If you do not want to add hormones to your body but still want to prevent pregnancy, then using condoms is one of the most reliable methods to try. According to the NHS, when used correctly, condoms are about 98% effective at preventing pregnancy. Condoms can be made even more effective when used with spermicidal gels or lubricants.
Condoms need to be used every time to be effective. Men should also make sure they are wearing the correct size. No penis is too big or small to fit in a condom. If you do not know how to use a condom, check the instructions in the box. As a bonus, condoms not only prevent pregnancy but can help to protect against certain STIs.
Birth Control Pills
If you are not worried about hormones, then taking birth control pills can also be highly effective. As a bonus, birth control pills have many other health benefits. According to Planned Parenthood, some other health benefits of taking birth control pills include reducing the chances of the following: acne, bone thinning, breast cysts, ovary cysts, ovarian cancer, anemia, and infections in the reproductive organs. Taking birth control pills can also help to regulate menstrual cycles.
Make sure to talk to your doctor before taking birth control pills, as they are not right for everyone. There are some negative health effects that some women experience, including weight gain and depression. Birth control pills need to be taken at the same time every day to be effective.
Emergency Contraceptive Pills
If you had unprotected sex or if you have used a method of birth control that failed (such as forgetting to take a birth control pill, wearing a patch, or having a condom break), then it might be in your best interest to use emergency contraception. This usually comes in the form of a pill or several pills a woman can take in the days following sex. Some brands require a prescription while others do not.

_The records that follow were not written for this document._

(** * Session-backed OIDC authentication core of trade-demo-frontend

    A shallow embedding of

      - [src/server/common/helpers/oidc-discovery.js]   ([getOidcEndpoints])
      - [src/server/common/helpers/auth/token-refresh.js] ([refreshAccessToken])
      - [src/server/common/helpers/auth/session-strategy.js] ([authenticate])
      - [src/server/auth/controller.js]  ([callback], [logout])

    JavaScript values are an inductive type, objects are finite maps from
    property names to values, and the effects of the handlers (the yar
    session, the module-level discovery cache, [fetch], [Date.now]) are
    threaded through a small state-and-exception monad over a [world]. *)

From stdpp Require Import gmap strings list fin_maps pretty.
(** X5.  A run with state [absent] is decided by the module, the region,
    the name and the check mode alone: the other parameters
    ([namespace_id], [project_id], the attributes) and the diffing helper
    have no part in it, so the resource to delete is chosen by its name
    only. *)
Theorem absent_run_depends_on_name_and_region_only (helper1 helper2 : helper_t)
    (w : world) (i1 i2 : invocation) :
  wished_state i1 = Some absent ->
  wished_state i2 = Some absent ->
  exit_key i1 = exit_key i2 ->
  region_of i1 = region_of i2 ->
  wished_name i1 = wished_name i2 ->
  module_check_mode i1 = module_check_mode i2 ->
  run w [] (main helper1 i1) = run w [] (main helper2 i2).
Proof.
  intros Hs1 Hs2 Hk Hr Hn Hc.
  destruct i1 as [m1|m1|k1 m1]; destruct i2 as [m2|m2|k2 m2];
    try discriminate; cbn in Hs1, Hs2, Hr, Hn, Hc.
  all: injection Hs1 as Hs1; injection Hs2 as Hs2.
  all: unfold_modules; rewrite Hs1, Hs2;
    cbn [scaleway_container.state_strategy scaleway_container.state
         scaleway_function_namespace.state];
    unfold scaleway_container.absent_strategy,
      scaleway_function_namespace.absent_strategy;
    cbn [api_path module check_mode scaleway_container.name
         scaleway_function_namespace.name];
    rewrite Hr, Hn, Hc; reflexivity.
Qed.

Lemma absent_run_depends_on_name_and_region_only_witness :
  let i1 := FunctionNamespace (Samples.ns_module absent false) in
  let i2 := FunctionNamespace MoreSamples.other_ns_module in
  wished_state i1 = Some absent /\
  existsb is_mutation
    (fst (run MoreSamples.deleting [] (main attributes_diff i1))) = true /\
  run MoreSamples.deleting [] (main attributes_diff i1) =
    run MoreSamples.deleting [] (main (fun _ => Err TypeError) i2).
Proof.
  cbv zeta.
  split; [reflexivity|].
  split; [vm_compute; reflexivity|].
  apply (absent_run_depends_on_name_and_region_only attributes_diff
           (fun _ => Err TypeError) MoreSamples.deleting
           (FunctionNamespace (Samples.ns_module absent false))
           (FunctionNamespace MoreSamples.other_ns_module)).
  all: reflexivity.
Defined.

With all of these pills, the pill works better the earlier it is taken. For example, if you take a pill the same night a condom breaks, you will be more likely to prevent pregnancy than if you take it the next night. Most pills need to be taken within 72 hours or sex, but some can be used up to five days later. As with any other medication, make sure to read the instructions carefully to ensure the best results.
If you do not want to become pregnant, use condoms or birth control (or both) to get the best results. If those fail, use emergency contraceptives. Remember, pregnancy can only be prevented with abstinence or safe sex!